| TASK PROMPT |
From the entries that follow, reproduce exactly and only the lines from the line with "Record Line := mk_line" to the line with "Record Delimited (D", endpoints included.

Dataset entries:
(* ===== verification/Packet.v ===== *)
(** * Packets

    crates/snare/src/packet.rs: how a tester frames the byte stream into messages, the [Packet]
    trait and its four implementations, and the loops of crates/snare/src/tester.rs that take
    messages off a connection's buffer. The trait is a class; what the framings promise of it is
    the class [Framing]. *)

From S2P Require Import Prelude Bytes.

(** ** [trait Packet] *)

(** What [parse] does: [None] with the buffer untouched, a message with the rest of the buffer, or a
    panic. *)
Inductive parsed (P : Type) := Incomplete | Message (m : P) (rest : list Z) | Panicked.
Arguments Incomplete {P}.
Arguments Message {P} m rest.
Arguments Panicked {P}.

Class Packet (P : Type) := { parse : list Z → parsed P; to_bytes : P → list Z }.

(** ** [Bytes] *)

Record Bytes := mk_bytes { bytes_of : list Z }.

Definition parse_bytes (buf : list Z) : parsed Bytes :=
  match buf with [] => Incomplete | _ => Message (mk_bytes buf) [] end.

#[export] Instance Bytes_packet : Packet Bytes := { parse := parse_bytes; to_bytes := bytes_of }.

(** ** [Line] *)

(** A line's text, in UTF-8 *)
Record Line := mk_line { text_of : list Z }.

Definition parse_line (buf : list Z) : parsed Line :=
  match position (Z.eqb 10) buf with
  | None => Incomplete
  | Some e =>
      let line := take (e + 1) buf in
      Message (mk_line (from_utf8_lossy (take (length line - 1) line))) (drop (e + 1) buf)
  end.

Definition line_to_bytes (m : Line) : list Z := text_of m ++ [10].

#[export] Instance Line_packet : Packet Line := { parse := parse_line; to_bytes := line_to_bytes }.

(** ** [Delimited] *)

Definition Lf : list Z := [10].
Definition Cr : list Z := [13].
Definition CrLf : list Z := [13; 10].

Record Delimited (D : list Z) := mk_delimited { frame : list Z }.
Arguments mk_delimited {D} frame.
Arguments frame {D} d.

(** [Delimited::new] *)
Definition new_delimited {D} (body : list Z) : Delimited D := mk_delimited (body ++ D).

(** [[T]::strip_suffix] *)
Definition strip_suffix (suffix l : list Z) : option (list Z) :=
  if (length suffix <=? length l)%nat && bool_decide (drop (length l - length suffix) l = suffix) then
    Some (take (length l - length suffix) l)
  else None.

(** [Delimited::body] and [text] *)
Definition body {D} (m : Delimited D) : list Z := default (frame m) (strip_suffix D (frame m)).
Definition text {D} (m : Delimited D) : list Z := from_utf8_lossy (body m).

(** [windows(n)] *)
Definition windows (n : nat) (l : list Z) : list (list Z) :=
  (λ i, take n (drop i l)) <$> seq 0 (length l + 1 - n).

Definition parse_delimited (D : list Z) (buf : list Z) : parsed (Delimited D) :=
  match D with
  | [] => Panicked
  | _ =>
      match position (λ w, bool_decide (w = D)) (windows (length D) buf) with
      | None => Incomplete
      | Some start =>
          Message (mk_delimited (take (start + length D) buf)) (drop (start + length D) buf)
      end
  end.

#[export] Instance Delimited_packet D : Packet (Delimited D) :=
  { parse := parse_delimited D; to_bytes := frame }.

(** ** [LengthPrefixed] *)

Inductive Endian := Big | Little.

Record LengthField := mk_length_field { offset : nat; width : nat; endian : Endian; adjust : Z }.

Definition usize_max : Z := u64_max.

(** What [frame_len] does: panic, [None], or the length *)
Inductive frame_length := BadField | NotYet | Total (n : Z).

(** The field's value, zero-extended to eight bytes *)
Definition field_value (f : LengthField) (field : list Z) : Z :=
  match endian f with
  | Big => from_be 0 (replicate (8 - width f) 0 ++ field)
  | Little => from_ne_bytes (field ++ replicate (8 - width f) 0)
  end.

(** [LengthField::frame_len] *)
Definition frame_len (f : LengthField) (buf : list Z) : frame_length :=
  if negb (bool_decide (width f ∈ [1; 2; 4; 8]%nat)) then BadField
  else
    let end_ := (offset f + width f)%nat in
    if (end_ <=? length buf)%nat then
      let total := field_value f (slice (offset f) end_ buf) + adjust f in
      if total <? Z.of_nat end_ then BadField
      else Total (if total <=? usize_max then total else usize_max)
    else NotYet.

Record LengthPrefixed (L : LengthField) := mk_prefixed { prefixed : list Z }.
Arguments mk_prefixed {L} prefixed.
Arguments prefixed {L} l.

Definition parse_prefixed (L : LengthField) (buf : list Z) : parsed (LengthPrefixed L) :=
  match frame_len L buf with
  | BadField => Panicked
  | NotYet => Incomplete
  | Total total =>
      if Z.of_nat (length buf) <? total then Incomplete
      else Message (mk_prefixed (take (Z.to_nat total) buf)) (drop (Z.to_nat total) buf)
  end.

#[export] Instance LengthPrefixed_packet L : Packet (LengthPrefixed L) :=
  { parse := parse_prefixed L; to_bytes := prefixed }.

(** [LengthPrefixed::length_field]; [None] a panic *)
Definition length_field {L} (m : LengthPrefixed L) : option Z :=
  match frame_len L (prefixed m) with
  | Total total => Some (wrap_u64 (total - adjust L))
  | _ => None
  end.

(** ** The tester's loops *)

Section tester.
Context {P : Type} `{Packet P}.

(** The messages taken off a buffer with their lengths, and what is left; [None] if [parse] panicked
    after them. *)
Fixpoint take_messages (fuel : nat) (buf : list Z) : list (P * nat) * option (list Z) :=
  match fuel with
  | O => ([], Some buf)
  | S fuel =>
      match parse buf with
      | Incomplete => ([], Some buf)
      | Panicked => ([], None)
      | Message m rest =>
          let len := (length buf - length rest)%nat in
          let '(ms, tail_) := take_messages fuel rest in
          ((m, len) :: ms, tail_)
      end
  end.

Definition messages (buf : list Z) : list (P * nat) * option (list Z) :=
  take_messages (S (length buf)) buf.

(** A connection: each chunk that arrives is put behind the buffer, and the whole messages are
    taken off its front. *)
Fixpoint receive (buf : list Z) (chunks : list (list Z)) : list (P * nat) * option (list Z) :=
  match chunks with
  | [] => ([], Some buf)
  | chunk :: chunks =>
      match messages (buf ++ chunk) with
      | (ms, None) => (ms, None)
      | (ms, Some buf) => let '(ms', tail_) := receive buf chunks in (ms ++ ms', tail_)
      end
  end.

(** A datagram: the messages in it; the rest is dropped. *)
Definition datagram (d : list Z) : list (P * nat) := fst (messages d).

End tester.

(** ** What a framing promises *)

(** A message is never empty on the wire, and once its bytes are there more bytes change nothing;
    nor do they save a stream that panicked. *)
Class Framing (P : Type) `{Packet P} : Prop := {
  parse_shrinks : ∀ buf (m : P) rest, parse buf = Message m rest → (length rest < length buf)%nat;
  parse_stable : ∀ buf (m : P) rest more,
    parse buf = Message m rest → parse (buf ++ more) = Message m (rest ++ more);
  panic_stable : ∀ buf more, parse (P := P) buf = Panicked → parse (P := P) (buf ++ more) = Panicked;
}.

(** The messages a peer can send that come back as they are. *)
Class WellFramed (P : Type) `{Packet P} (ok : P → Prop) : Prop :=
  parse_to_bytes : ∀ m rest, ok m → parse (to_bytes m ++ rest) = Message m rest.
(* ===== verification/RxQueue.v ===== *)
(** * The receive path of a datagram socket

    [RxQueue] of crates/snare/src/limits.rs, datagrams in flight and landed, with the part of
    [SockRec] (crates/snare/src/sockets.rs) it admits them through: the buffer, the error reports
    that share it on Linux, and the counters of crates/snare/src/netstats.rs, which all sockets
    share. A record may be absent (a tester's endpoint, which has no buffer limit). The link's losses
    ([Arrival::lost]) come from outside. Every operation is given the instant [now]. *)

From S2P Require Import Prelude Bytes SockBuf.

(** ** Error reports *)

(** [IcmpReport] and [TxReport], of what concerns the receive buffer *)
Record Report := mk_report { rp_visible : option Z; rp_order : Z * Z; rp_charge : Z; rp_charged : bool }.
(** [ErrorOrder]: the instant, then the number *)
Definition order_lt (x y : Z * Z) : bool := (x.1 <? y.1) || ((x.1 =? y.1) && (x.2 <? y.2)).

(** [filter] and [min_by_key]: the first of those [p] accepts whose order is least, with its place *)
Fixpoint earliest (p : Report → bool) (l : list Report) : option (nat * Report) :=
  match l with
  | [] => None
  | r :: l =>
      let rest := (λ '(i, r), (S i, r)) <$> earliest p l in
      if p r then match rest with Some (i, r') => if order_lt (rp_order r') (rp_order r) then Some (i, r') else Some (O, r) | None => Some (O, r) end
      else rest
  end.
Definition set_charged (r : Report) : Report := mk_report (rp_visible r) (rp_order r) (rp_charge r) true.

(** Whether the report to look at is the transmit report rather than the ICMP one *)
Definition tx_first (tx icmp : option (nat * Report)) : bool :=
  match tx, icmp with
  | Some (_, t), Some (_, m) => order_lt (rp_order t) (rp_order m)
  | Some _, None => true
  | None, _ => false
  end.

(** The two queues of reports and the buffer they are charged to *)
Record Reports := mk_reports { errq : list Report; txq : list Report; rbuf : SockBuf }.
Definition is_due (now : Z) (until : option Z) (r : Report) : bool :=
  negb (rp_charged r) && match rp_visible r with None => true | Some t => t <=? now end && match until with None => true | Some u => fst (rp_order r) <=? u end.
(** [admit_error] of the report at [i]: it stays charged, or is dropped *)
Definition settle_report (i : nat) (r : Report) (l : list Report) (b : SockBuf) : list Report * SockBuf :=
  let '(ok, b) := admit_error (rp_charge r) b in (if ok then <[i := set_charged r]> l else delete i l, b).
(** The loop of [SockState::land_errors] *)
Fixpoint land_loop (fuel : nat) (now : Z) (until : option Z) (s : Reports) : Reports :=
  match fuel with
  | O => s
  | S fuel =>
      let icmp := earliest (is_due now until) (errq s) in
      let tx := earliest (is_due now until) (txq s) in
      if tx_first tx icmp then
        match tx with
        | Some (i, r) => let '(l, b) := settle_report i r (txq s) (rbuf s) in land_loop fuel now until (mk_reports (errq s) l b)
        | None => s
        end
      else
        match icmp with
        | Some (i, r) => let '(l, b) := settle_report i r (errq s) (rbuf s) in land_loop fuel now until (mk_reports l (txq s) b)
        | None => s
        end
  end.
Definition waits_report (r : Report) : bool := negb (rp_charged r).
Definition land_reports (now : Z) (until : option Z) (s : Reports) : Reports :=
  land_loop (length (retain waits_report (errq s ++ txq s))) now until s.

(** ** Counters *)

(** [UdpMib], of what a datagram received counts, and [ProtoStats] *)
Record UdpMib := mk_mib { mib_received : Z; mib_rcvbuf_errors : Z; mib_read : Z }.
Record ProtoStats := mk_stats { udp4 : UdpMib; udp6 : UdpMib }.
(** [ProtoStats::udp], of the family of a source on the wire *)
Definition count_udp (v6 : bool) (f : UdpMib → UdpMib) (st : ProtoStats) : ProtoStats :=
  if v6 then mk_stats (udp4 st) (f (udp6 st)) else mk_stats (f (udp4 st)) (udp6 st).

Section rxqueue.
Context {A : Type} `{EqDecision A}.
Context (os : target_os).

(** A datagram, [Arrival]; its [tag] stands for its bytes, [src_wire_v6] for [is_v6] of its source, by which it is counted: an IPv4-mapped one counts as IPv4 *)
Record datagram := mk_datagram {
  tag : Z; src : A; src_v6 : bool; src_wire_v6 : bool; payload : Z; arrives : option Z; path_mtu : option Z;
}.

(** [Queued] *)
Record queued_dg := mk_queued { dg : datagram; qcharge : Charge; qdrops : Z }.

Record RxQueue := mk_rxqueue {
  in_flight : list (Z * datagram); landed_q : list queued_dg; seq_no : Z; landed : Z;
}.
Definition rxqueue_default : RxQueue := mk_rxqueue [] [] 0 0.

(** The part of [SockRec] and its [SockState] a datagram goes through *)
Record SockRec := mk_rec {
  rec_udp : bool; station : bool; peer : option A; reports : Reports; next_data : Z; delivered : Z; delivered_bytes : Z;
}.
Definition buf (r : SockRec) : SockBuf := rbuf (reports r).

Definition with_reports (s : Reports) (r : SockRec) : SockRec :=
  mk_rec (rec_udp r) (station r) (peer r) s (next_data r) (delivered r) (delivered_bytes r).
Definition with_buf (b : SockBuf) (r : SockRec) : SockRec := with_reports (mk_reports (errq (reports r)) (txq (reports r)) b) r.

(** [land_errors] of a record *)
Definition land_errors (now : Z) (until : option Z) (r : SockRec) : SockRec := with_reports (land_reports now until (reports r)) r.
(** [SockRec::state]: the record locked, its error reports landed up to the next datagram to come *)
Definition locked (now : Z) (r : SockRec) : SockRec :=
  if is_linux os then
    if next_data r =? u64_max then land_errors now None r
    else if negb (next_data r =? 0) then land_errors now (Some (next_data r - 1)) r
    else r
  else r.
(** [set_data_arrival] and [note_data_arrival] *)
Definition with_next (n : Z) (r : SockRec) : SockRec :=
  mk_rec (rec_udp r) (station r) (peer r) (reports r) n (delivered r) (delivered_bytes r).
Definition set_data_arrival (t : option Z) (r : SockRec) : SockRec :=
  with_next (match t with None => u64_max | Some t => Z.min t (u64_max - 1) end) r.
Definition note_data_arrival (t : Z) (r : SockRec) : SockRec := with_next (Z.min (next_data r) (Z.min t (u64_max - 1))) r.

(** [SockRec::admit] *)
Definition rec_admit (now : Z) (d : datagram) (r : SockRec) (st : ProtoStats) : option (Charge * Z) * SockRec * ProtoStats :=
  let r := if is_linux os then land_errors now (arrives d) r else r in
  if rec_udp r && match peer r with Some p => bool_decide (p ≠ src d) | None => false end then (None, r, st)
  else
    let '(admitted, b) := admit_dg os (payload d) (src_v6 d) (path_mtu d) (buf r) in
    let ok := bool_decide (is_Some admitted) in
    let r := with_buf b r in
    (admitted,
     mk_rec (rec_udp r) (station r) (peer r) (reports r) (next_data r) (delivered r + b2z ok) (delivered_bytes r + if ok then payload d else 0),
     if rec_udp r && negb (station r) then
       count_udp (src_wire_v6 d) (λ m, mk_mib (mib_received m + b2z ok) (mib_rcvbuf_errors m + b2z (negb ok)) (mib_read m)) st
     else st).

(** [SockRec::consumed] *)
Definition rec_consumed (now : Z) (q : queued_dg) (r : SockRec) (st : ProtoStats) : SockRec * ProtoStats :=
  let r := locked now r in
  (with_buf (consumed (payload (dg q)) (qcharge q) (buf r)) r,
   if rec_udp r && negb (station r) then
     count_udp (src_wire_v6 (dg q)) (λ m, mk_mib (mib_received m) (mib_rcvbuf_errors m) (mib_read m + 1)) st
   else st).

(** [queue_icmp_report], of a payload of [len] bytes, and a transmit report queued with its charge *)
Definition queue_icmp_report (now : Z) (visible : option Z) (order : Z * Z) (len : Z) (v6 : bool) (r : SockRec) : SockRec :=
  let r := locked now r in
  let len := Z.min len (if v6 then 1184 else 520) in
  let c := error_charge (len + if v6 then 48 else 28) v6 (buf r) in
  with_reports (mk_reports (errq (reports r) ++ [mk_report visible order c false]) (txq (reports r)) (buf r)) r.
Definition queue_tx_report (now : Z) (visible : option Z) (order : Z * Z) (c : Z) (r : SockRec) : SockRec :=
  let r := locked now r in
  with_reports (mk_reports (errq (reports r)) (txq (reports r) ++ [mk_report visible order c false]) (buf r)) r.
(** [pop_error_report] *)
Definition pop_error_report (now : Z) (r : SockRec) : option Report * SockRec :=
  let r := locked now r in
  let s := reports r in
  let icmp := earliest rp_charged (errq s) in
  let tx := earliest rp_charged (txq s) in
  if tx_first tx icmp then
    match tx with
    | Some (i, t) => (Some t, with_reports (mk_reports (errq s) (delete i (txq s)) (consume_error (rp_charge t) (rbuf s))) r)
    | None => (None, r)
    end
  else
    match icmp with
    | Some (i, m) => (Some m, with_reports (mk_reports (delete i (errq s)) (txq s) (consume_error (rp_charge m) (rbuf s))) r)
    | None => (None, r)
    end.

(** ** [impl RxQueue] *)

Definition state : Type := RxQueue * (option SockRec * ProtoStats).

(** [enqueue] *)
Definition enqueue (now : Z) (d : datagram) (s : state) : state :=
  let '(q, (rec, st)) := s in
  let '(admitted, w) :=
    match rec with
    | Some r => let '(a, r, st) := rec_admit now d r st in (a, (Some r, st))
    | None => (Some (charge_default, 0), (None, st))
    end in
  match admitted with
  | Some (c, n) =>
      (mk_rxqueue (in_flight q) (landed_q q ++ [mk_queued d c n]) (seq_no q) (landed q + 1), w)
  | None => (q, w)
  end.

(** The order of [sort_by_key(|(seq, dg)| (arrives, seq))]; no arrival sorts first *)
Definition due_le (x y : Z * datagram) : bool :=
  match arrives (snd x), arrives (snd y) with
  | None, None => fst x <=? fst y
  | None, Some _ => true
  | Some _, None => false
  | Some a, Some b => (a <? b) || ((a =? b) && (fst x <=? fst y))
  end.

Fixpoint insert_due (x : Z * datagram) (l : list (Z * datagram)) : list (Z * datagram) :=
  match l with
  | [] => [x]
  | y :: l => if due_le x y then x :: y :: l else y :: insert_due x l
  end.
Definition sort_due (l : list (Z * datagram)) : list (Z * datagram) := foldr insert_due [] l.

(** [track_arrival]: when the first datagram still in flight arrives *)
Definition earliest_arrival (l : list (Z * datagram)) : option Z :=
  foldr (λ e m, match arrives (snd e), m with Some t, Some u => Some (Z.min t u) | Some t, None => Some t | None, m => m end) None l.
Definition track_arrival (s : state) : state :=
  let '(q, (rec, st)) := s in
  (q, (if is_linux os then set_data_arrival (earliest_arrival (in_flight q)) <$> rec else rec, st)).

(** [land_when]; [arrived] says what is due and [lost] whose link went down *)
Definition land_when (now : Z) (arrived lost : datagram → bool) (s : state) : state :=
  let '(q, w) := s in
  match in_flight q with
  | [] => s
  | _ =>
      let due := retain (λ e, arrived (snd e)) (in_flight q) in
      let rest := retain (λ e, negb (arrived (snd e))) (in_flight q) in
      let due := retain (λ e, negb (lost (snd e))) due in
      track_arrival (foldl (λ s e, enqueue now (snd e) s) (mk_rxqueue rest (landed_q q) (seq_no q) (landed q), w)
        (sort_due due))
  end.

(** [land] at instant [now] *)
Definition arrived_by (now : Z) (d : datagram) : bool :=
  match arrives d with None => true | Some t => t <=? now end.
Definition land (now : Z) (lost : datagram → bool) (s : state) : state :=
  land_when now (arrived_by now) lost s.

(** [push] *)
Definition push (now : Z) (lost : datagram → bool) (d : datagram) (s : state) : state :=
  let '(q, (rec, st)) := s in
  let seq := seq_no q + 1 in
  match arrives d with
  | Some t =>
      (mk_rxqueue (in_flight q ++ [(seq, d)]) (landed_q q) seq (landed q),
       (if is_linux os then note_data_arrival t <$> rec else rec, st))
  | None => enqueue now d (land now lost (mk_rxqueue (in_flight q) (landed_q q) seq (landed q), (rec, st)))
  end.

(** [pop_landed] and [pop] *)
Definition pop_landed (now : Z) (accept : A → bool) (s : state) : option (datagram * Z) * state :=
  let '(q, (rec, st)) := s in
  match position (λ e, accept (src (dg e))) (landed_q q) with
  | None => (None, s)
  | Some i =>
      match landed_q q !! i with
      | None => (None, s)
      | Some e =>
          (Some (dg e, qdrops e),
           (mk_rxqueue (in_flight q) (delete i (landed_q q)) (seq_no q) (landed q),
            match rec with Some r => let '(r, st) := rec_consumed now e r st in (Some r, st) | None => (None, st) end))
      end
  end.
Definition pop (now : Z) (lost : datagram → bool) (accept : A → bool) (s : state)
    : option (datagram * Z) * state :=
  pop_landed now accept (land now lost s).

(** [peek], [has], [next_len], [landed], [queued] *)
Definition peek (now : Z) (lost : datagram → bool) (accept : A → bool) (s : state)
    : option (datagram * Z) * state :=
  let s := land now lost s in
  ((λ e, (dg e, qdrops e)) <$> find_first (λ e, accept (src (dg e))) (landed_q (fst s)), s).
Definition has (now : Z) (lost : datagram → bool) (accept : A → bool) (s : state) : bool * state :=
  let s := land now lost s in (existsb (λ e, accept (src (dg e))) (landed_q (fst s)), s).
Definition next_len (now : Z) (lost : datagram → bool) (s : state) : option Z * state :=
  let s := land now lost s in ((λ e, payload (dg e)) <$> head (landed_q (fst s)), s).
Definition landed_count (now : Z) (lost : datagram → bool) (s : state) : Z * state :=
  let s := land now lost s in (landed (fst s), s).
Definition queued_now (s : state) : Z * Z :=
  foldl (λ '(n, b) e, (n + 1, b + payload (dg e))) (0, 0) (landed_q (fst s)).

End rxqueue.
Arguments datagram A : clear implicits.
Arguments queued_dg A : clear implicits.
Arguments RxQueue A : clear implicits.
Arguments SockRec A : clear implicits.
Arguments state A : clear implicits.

| TASK OUTPUT |
Record Line := mk_line { text_of : list Z }.

Definition parse_line (buf : list Z) : parsed Line :=
  match position (Z.eqb 10) buf with
  | None => Incomplete
  | Some e =>
      let line := take (e + 1) buf in
      Message (mk_line (from_utf8_lossy (take (length line - 1) line))) (drop (e + 1) buf)
  end.

Definition line_to_bytes (m : Line) : list Z := text_of m ++ [10].

#[export] Instance Line_packet : Packet Line := { parse := parse_line; to_bytes := line_to_bytes }.

(** ** [Delimited] *)

Definition Lf : list Z := [10].
Definition Cr : list Z := [13].
Definition CrLf : list Z := [13; 10].

Record Delimited (D : list Z) := mk_delimited { frame : list Z }.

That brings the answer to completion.